The problem: With both ends included, repeat exactly the lines of the entries below from the one containing "rewrite forallb_forall in" down to the one containing "Abbreviation verify_intent_lock_pair := (verify_intent_lock_pair", and no others.

:: Material for the task ::

Lemma update_first_in {A} (p : A -> bool) f l b :
  b ∈ update_first p f l -> b ∈ l \/ exists a, a ∈ l /\ p a = true /\ b = f a.
Proof.
  induction l as [|a l IH]; cbn; [by left|]. destruct (p a) eqn:E; rewrite !elem_of_cons.
  - intros [->|?]; [right; by exists a; rewrite elem_of_cons; auto|auto].
  - intros [->|[?|(c & ? & ? & ->)]%IH]; [auto|auto|right; exists c; rewrite elem_of_cons; auto].
Qed.
Lemma in_update_first {A} (p : A -> bool) f l a :
  a ∈ l -> a ∈ update_first p f l \/ p a = true /\ f a ∈ update_first p f l.
Proof.
  induction l as [|b l IH]; cbn; [by intros ?%not_elem_of_nil|].
  rewrite elem_of_cons. intros [->|Hin].
  - destruct (p b) eqn:E; rewrite !elem_of_cons; auto.
  - destruct (p b) eqn:E; rewrite !elem_of_cons; [auto|]. destruct (IH Hin) as [|[? ?]]; auto.
Qed.
Lemma remove_first_in {A} (p : A -> bool) l a : a ∈ remove_first p l -> a ∈ l.
Proof. induction l as [|b l IH]; cbn; [done|]. destruct (p b); rewrite !elem_of_cons; naive_solver. Qed.
Lemma in_remove_first {A} (p : A -> bool) l a : a ∈ l -> a ∈ remove_first p l \/ p a = true.
Proof.
  induction l as [|b l IH]; cbn; [by intros ?%not_elem_of_nil|]. rewrite elem_of_cons.
  destruct (p b) eqn:E; rewrite ?elem_of_cons; naive_solver.
Qed.
Lemma elem_of_filter_bool {A} (p : A -> bool) l a : a ∈ List.filter p l <-> a ∈ l /\ p a = true.
Proof. rewrite !list_elem_of_In. apply filter_In. Qed.

(** ** The catalog *)

Lemma official_found o : o ∈ OFFICIAL_DLCS -> find_official_dlc (od_id o) = Some o.
Proof.
  intros Hin. assert (forallb (fun o => match find_official_dlc (od_id o) with
    | Some o' => str_eqb (od_id o') (od_id o) && str_eqb (od_alias o') (od_alias o)
                 && str_eqb (od_runtime_feature o') (od_runtime_feature o)
                 && str_eqb (od_source o') (od_source o)
    | None => false end) OFFICIAL_DLCS = true) as H by (vm_compute; reflexivity).
  rewrite forallb_forall in H. specialize (H o (proj1 (list_elem_of_In _ _) Hin)).
  destruct (find_official_dlc (od_id o)) as [o'|]; [|done]. bool_simpl.
  repeat match goal with E : str_eqb _ _ = true |- _ => apply str_eqb_eq in E end.
  destruct o, o'. cbn in *. by subst.
Qed.
Lemma find_official_in name o : find_official_dlc name = Some o -> o ∈ OFFICIAL_DLCS.
Proof. intros [? _]%find_Some. done. Qed.

(** ** Verified deployments *)

Section lifecycle_theorems.
Context `{UrlLib, SemverLib, Sha256Lib, UuidLib, ContractText, ManifestToml}.
Context (current_engine : rstr) (bundled_manifest : OfficialDlc -> rstr) (config_to_vec : PluginConfig -> list N).

Abbreviation parse_official_manifest := (parse_official_manifest bundled_manifest).
Abbreviation verify_bundled_record := (verify_bundled_record bundled_manifest).
Abbreviation verify_intent_lock_pair := (verify_intent_lock_pair bundled_manifest).
Abbreviation resolve_official := (resolve_official bundled_manifest config_to_vec).
Abbreviation advance := (advance bundled_manifest config_to_vec).
Abbreviation persist := (persist bundled_manifest).
Abbreviation run := (run current_engine bundled_manifest config_to_vec).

:::

Reply:
  rewrite forallb_forall in H. specialize (H o (proj1 (list_elem_of_In _ _) Hin)).
  destruct (find_official_dlc (od_id o)) as [o'|]; [|done]. bool_simpl.
  repeat match goal with E : str_eqb _ _ = true |- _ => apply str_eqb_eq in E end.
  destruct o, o'. cbn in *. by subst.
Qed.
Lemma find_official_in name o : find_official_dlc name = Some o -> o ∈ OFFICIAL_DLCS.
Proof. intros [? _]%find_Some. done. Qed.

(** ** Verified deployments *)

Section lifecycle_theorems.
Context `{UrlLib, SemverLib, Sha256Lib, UuidLib, ContractText, ManifestToml}.
Context (current_engine : rstr) (bundled_manifest : OfficialDlc -> rstr) (config_to_vec : PluginConfig -> list N).

Abbreviation parse_official_manifest := (parse_official_manifest bundled_manifest).
Abbreviation verify_bundled_record := (verify_bundled_record bundled_manifest).
Abbreviation verify_intent_lock_pair := (verify_intent_lock_pair bundled_manifest).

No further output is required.